Nigerian analysts are hopeful that if the Naira’s value growth versus the dollar continues, it might result in a sharp decline in the cost of imported products and, consequently, the nation’s headline inflation rate, which was 33.88 percent in October 2024.
This was revealed in separate interviews on Monday by Prof. Godwin Oyedokun, a don at Lead City University in Ibadan, and Gbolade Idakolo, the CEO of SD & D Capital Management.
As the Naira settled at N1,538.50 per dollar on Monday, December 9, 2024, after trading at N1,740 on November 9 of the same year, Idakolo and Oyedokun stated.
When compared to the N1,740 exchange rate on November 9, 2024, the Naira increased N201.5 and N110 in the official and illegal markets month over month.
This is true even though the Naira started the week on Monday at both FX exchanges with a minor depreciation of N3.5 and N30 vs the dollar.
This came after the Electronic Foreign Exchange Matching System (EFEMS), which was recently introduced by the Central Bank of Nigeria in an effort to remove market distortion and increase transparency.
In the meantime, the Naira has previously benefited from CBN’s policy initiatives.
But the Naira advantage has always been fleeting and transient.
The FX rate utilized for cargo clearance and import tariffs, which was at N1645 per dollar on Tuesday of last week, was affected by the change.
Idakolo responded by saying that the EFEMS platform is revolutionary for the nation’s foreign exchange market when properly monitored by CBN.
He noted that with Naira appreciation, the exchange rate for import duties is bound to reduce, which will in turn impact the prices of imported goods.
“The newly introduced EFEMS platform by CBN for centralised bidding for forex is a game changer because of its transparency and the convergence of all previous bidding options into one platform.
“There is no room for manipulations so far, and all the quotes are shown on the platform for both bidders and sellers.
“This has created fear even in the unofficial forex market (black market) and reduced unnecessary speculations, which has negatively impacted the strength of the Naira.
“The CBN must continue to monitor the market and fulfil its regulatory obligations to all stakeholders.
“The BDCs must align to CBN’s reporting standards, and the banks must not fail to inflict heavy sanctions on erring players.

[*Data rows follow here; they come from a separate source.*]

(** * DiscordChatAIBot: the context and prompt pipeline of [app.py]

    A shallow embedding of the parts of [app.py] that decide what the bot
    stores, what it sends to the completion API and what it posts back:
    [BotDatabase] (the SQLite tables [users] and [messages]) and the three
    methods [_handle_message], [_generate_response] and [_build_prompt] of
    [DiscordChatBot].

    Conventions of the embedding.
    - Python [int] is [Z]; [len] of a list is a [nat].
    - Python [str] is [string]; a character is a code point below 256.
    - The [users] table is a finite map keyed by [user_id] (its primary
      key); the [messages] table is the list of its rows in insertion order.
    - A method that mutates [self] or talks to the outside is a computation
      in the monad [M]: it threads the bot's state and either returns or
      raises.  A mutation made before an exception is raised stays made, as
      in Python.
    - Sending a text to the channel of a message appends it to the texts
      sent; it raises only for a message without a channel.
    - What the outside world answers during one call of [on_message] is an
      [env]: the clock readings, the reply of the completion API, and which
      of the database calls fail.  These are the failures the source itself
      catches and logs ("Failed to log incoming message to DB", "Failed to
      fetch context from DB", "Failed to call OpenAI API", "Failed to log
      bot response to DB").
    - Calls to [logging] are not modelled. *)

From Stdlib Require Import Ascii.
From stdpp Require Import base gmap strings list pretty sorting.

Local Open Scope Z_scope.

(** ** Python string primitives used by [app.py] *)

Module Py.
(** * Invoice server actions of the dashboard: a shallow embedding

    The development follows [src/dbtest.js]: the zod form schema
    ([FormSchema], [CreateInvoice], [UpdateInvoice]), the three invoice
    actions ([createInvoice], [updateInvoice], [deleteInvoice]) and the
    sign-in action ([authenticate]).

    The collaborators the actions call (the JavaScript runtime's [Number]
    coercion, zod's parsers and [format], the SQL client, [revalidatePath],
    [redirect], [signIn]) are modelled by their documented behaviour; the
    actions themselves are transcribed statement by statement into a small
    state-and-exception monad whose state records the invoices table and
    the trace of the signals issued. *)

From Stdlib Require Import ZArith Bool List String Ascii.
From Stdlib Require Import Floats.PrimFloat Floats.FloatOps Floats.SpecFloat.
From Stdlib Require Import Numbers.Cyclic.Int63.Uint63.
Import ListNotations.

Set Warnings "-register-all,-inexact-float".

Local Open Scope string_scope.
Local Open Scope Z_scope.

(* ================================================================== *)
(** ** JavaScript numbers and the [Number] coercion *)
(* ================================================================== *)

Module Js.

(** A JavaScript number is an IEEE-754 binary64 value; [*] is
    [PrimFloat.mul]. *)
Definition number := float.

(** Strings are sequences of code units; the model covers the code
    units 0..255. *)
Definition is_whitespace (c : ascii) : bool :=
  match N_of_ascii c with
  | 9%N | 10%N | 11%N | 12%N | 13%N | 32%N | 160%N => true
  | _ => false
  end.

Fixpoint trim_start (l : list ascii) : list ascii :=
  match l with
  | c :: r => if is_whitespace c then trim_start r else l
  | [] => []
  end.

Definition trim (l : list ascii) : list ascii :=
  rev (trim_start (rev (trim_start l))).

Definition digit_value (base : Z) (c : ascii) : option Z :=
  let n := Z.of_N (N_of_ascii c) in
  let v :=
    if (48 <=? n) && (n <=? 57) then n - 48
    else if (97 <=? n) && (n <=? 102) then n - 87
    else if (65 <=? n) && (n <=? 70) then n - 55
    else 99 in
  if v <? base then Some v else None.

(** Longest prefix of digits of the given base, and what follows it. *)
Fixpoint span_digits (base : Z) (l : list ascii) : list Z * list ascii :=
  match l with
  | c :: r =>
      match digit_value base c with
      | Some d => let (ds, rest) := span_digits base r in (d :: ds, rest)
      | None => ([], l)
      end
  | [] => ([], [])
  end.

Definition digits_value (base : Z) (ds : list Z) : Z :=
  fold_left (fun acc d => base * acc + d) ds 0.

(** floor (log2 (p / q)) for positive [p], [q]. *)
Definition floor_log2_ratio (p q : Z) : Z :=
  let e0 := Z.log2 p - Z.log2 q in
  if p * 2 ^ Z.max 0 (- e0) <? q * 2 ^ Z.max 0 e0 then e0 - 1 else e0.

(** The binary64 value nearest to [p / q] (ties to even), for [0 <= p]
    and [0 < q]: the value a numeric literal denotes. *)
Definition ratio_to_number (p q : Z) : number :=
  if p =? 0 then zero else
  let E := floor_log2_ratio p q in
  if 1024 <=? E then infinity else
  let k := Z.max (E - 52) (-1074) in
  let N := p * 2 ^ Z.max 0 (- k) in
  let D := q * 2 ^ Z.max 0 k in
  let n := N / D in
  let r := N mod D in
  let n' := match 2 * r ?= D with
            | Lt => n
            | Gt => n + 1
            | Eq => if Z.even n then n else n + 1
            end in
  FloatOps.Z.ldexp (PrimFloat.of_uint63 (Uint63.of_Z n')) k.

Definition decimal_to_number (m e10 : Z) : number :=
  ratio_to_number (m * 10 ^ Z.max 0 e10) (10 ^ Z.max 0 (- e10)).

(** ExponentPart_opt followed by the end of the literal. *)
Definition parse_exponent (l : list ascii) : option Z :=
  match l with
  | [] => Some 0
  | c :: r =>
      if (Ascii.eqb c "e" || Ascii.eqb c "E")%bool then
        let '(sgn, r') :=
          match r with
          | "+"%char :: t => (1, t)
          | "-"%char :: t => (-1, t)
          | _ => (1, r)
          end in
        match span_digits 10 r' with
        | (d :: ds, []) => Some (sgn * digits_value 10 (d :: ds))
        | _ => None
        end
      else None
  end.

(** StrUnsignedDecimalLiteral other than [Infinity]: mantissa and
    decimal exponent. *)
Definition parse_unsigned_decimal (l : list ascii) : option (Z * Z) :=
  let (ip, r1) := span_digits 10 l in
  let (fp, r2) :=
    match r1 with
    | "."%char :: t => span_digits 10 t
    | _ => ([], r1)
    end in
  match (ip ++ fp)%list with
  | [] => None
  | ds =>
      match parse_exponent r2 with
      | Some e => Some (digits_value 10 ds, e - Z.of_nat (List.length fp))
      | None => None
      end
  end.
Lemma step_rowInv s e :
  wellFormed s ->
  Forall rowInv (matchRecord s) -> Forall rowInv (matchRecord (step s e)).
Proof.
  intros [Hids _] Hs.
  destruct e as [env userRequest|u|u|u sock|id|sock]; unfold step, handle.
  - destruct (find (waitingOf (Req.userId userRequest)) (matchRecord s))
      as [user|] eqn:E.
    + rewrite (handleUserRequest_present _ _ _ _ E).
      destruct (String.eqb _ _); simpl; auto with rows.
    + rewrite (handleUserRequest_absent _ _ _ E).
      destruct (existingMatchOf userRequest s) as [c|] eqn:Ec.
      * destruct (existingMatchOf_candidate _ _ _ Ec) as (Ic & _ & _ & _ & Uc).
        destruct (fetchRandomQuestion env (Req.difficulty userRequest)
                    (Req.topic userRequest)) as [q|] eqn:Q.
        -- rewrite (settle_paired _ _ _ _ _ Q). simpl.
           apply Forall_app. split.
           ++ apply rowInv_update_key; auto.
              apply rowInv_set_matched; auto.
              rewrite Forall_forall in Hs. auto.
           ++ constructor; [|constructor]. now apply rowInv_matchedRow.
        -- rewrite (settle_no_question _ _ _ _ Q). simpl. auto with rows.
      * rewrite settle_waiting. simpl. apply Forall_app. split; auto.
        constructor; [|constructor]. apply rowInv_waitingRow.
  - rewrite handleMatchingConfirm_cases.
    destruct (find (pendingWith u) _) as [m|] eqn:Em,
             (find (pendingOf u) _) as [x|] eqn:Ex;
      simpl; auto with rows.
    assert (Hx : Forall rowInv
                   (updateWhere (hasId (recordId x)) set_isConfirmed
                      (matchRecord s))).
    { apply find_some in Ex as [Ix Px].
      apply pendingOf_spec in Px as (_ & Px & _).
      apply rowInv_update_key; auto.
      apply rowInv_set_isConfirmed; auto.
      rewrite Forall_forall in Hs. auto. }
    destruct (isConfirmed x); auto.
    destruct (isConfirmed m); simpl; auto with rows.
  - rewrite handleMatchingDecline_cases.
    destruct (find (pendingWith u) _) as [m|], (find (pendingOf u) _) as [x|];
      simpl; auto with rows.
  - rewrite handleTimeout_cases.
    destruct (find _ _) as [x|]; simpl; auto with rows.
  - rewrite handleConfirmTimeout_cases.
    destruct (find _ _) as [x|]; auto.
    destruct (isArchived x); simpl; auto with rows.
  - rewrite handleDisconnected_cases. simpl. auto with rows.
Qed.

Lemma reachable_rowInv s : reachable s -> Forall rowInv (matchRecord s).
Proof.
  induction 1 as [|s e Hs IH].
  - constructor.
  - apply step_rowInv; auto using reachable_wellFormed.
Qed.

Lemma waitingOn_waitingOf u sock r :
  waitingOn u sock r = true -> waitingOf u r = true.
Proof.
  unfold waitingOn, waitingOf. rewrite !andb_true_iff. tauto.
Qed.

Lemma filter_at_most_one {A} (p : A -> bool) l x y :
  (length (filter p l) <= 1)%nat ->
  In x l -> In y l -> p x = true -> p y = true -> x = y.
Proof.
  intros Hlen Hx Hy Px Py.
  assert (Ix : In x (filter p l)) by (apply filter_In; auto).
  assert (Iy : In y (filter p l)) by (apply filter_In; auto).
  destruct (filter p l) as [|a [|b l']]; simpl in *; try lia; try tauto.
  destruct Ix as [<-|[]], Iy as [<-|[]]. reflexivity.
Qed.

Lemma timeout_twice s u sock :
  (countWaiting u s <= 1)%nat ->
  step (step s (Timeout u sock)) (Timeout u sock) = step s (Timeout u sock).
Proof.
  intros Hone. unfold step, handle. rewrite (handleTimeout_cases u sock s).
  destruct (find (waitingOn u sock) (matchRecord s)) as [r|] eqn:E.
  - rewrite handleTimeout_cases. simpl.
    rewrite find_all_false; [reflexivity|].
    intros y Hy. unfold updateWhere in Hy.
    apply in_map_iff in Hy as (x & <- & Hx).
    apply find_some in E as [Ir Pr].
    destruct (hasId (recordId r) x) eqn:Hid.
    + destruct (waitingOn u sock (set_isArchived x)) eqn:Pa; [|reflexivity].
      apply waitingOn_live in Pa. discriminate Pa.
    + destruct (waitingOn u sock x) eqn:Px; [|reflexivity].
      assert (x = r).
      { apply (filter_at_most_one (waitingOf u) (matchRecord s));
          eauto using waitingOn_waitingOf. }
      subst x. rewrite hasId_self in Hid. discriminate.
  - now rewrite handleTimeout_cases, E.
Qed.

Lemma session_written_by_confirm s e :
  sessionHistory (step s e) = sessionHistory s \/
  exists u userRecord matchedRecord,
    e = MatchingConfirm u /\
    find (pendingOf u) (matchRecord s) = Some userRecord /\
    find (pendingWith u) (matchRecord s) = Some matchedRecord /\
    isConfirmed userRecord = false /\ isConfirmed matchedRecord = true /\
    sessionHistory (step s e)
    = sessionHistory s ++ [sessionOf userRecord matchedRecord].
Proof.
  destruct e as [env userRequest|u|u|u sock|id|sock]; unfold step, handle.
  - left.
    destruct (find (waitingOf (Req.userId userRequest)) (matchRecord s))
      as [user|] eqn:E.
    + rewrite (handleUserRequest_present _ _ _ _ E).
      destruct (String.eqb _ _); reflexivity.
    + rewrite (handleUserRequest_absent _ _ _ E).
      destruct (existingMatchOf userRequest s) as [c|]; [|reflexivity].
      destruct (fetchRandomQuestion env (Req.difficulty userRequest)
                  (Req.topic userRequest)) as [q|] eqn:Q.
      * now rewrite (settle_paired _ _ _ _ _ Q).
      * now rewrite (settle_no_question _ _ _ _ Q).
  - rewrite handleMatchingConfirm_cases.
    destruct (find (pendingWith u) _) as [m|] eqn:Em,
             (find (pendingOf u) _) as [x|] eqn:Ex; auto.
    destruct (isConfirmed x) eqn:Cx; auto.
    destruct (isConfirmed m) eqn:Cm; auto.
    right. exists u, x, m. auto 10.
  - left. rewrite handleMatchingDecline_cases.
    destruct (find (pendingWith u) _) as [m|], (find (pendingOf u) _) as [x|];
      reflexivity.
  - left. rewrite handleTimeout_cases. destruct (find _ _); reflexivity.
  - left. rewrite handleConfirmTimeout_cases.
    destruct (find _ _) as [x|]; [|reflexivity].
    destruct (isArchived x); reflexivity.
  - left. reflexivity.
Qed.

Lemma reachable_sessionInv s :
  reachable s -> Forall sessionInv (sessionHistory s).
Proof.
  induction 1 as [|s e Hs IH].
  - constructor.
  - destruct (session_written_by_confirm s e)
      as [->|(u & x & m & _ & Ex & Em & _ & _ & ->)]; [exact IH|].
    apply Forall_app. split; [exact IH|]. constructor; [|constructor].
    apply find_some in Ex as [_ Px], Em as [Im Pm].
    apply pendingOf_spec in Px as (Ux & _).
    apply pendingWith_spec in Pm as (Mm & Pm & _).
    pose proof (reachable_rowInv s Hs) as Hrows.
    rewrite Forall_forall in Hrows.
    destruct (Hrows m Im) as (Hmp & _ & _ & Hself).
    destruct Hself as (v & Ev & Nv); [congruence|].
    split; [|reflexivity]. simpl. congruence.
Qed.

(** * How a pairing ends without a session *)

Section PairEnds.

“The recent drop in the exchange rate for import duties is a step in the right direction, as clearing costs are bound to reduce, which will in turn impact the prices of imported goods.
“Clearing charges is a major component in costing imported goods, and with reduced charges, the prices will also be adjusted accordingly,” he said.
On his part, Oyedokun attributed the recent appreciation to CBN interventions, increased FX inflows, and reduced demand for dollars.
Like Idakolo, Oyedokun said that the strengthening of the Naira against the dollar could indirectly affect the prices of imported goods in Nigeria.
“While the recent drop in the import duties exchange rate may not directly impact the Naira’s exchange rate, it could indirectly affect the prices of imported goods in Nigeria.
“If importers can procure goods at a lower exchange rate, they may pass on these savings to consumers, leading to lower prices for imported goods,” he stated.
He, however, noted that several factors could mitigate this impact of the exchange rate drop on the prices of imported goods.
“Global Supply Chain Disruptions: Ongoing global supply chain issues may offset any benefits from the lower exchange rate.
“Domestic Economic Conditions: Domestic factors such as inflation, interest rates, and government policies can also influence the prices of imported goods.
“Importer Behaviour: Importers may not necessarily pass on the savings to consumers, opting to increase their profit margins instead”, he further said.
According to the Oyedokun, to sustain the Naira appreciation, the CBN needs to continue its efforts to maintain macroeconomic stability, attract foreign investment, and address structural issues.
He added that, “to sustain the Naira’s appreciation, the CBN needs to continue its efforts to maintain macroeconomic stability, attract foreign investment, and promote exports.
“Additionally, addressing structural issues such as corruption, insecurity, and inadequate infrastructure will be crucial.”
“It is important to note that the exchange rate is influenced by various factors, and the Naira’s appreciation may be temporary.
“Continuous monitoring and strategic interventions by the CBN will be necessary to ensure the sustainability of the Naira’s strength,” he stated.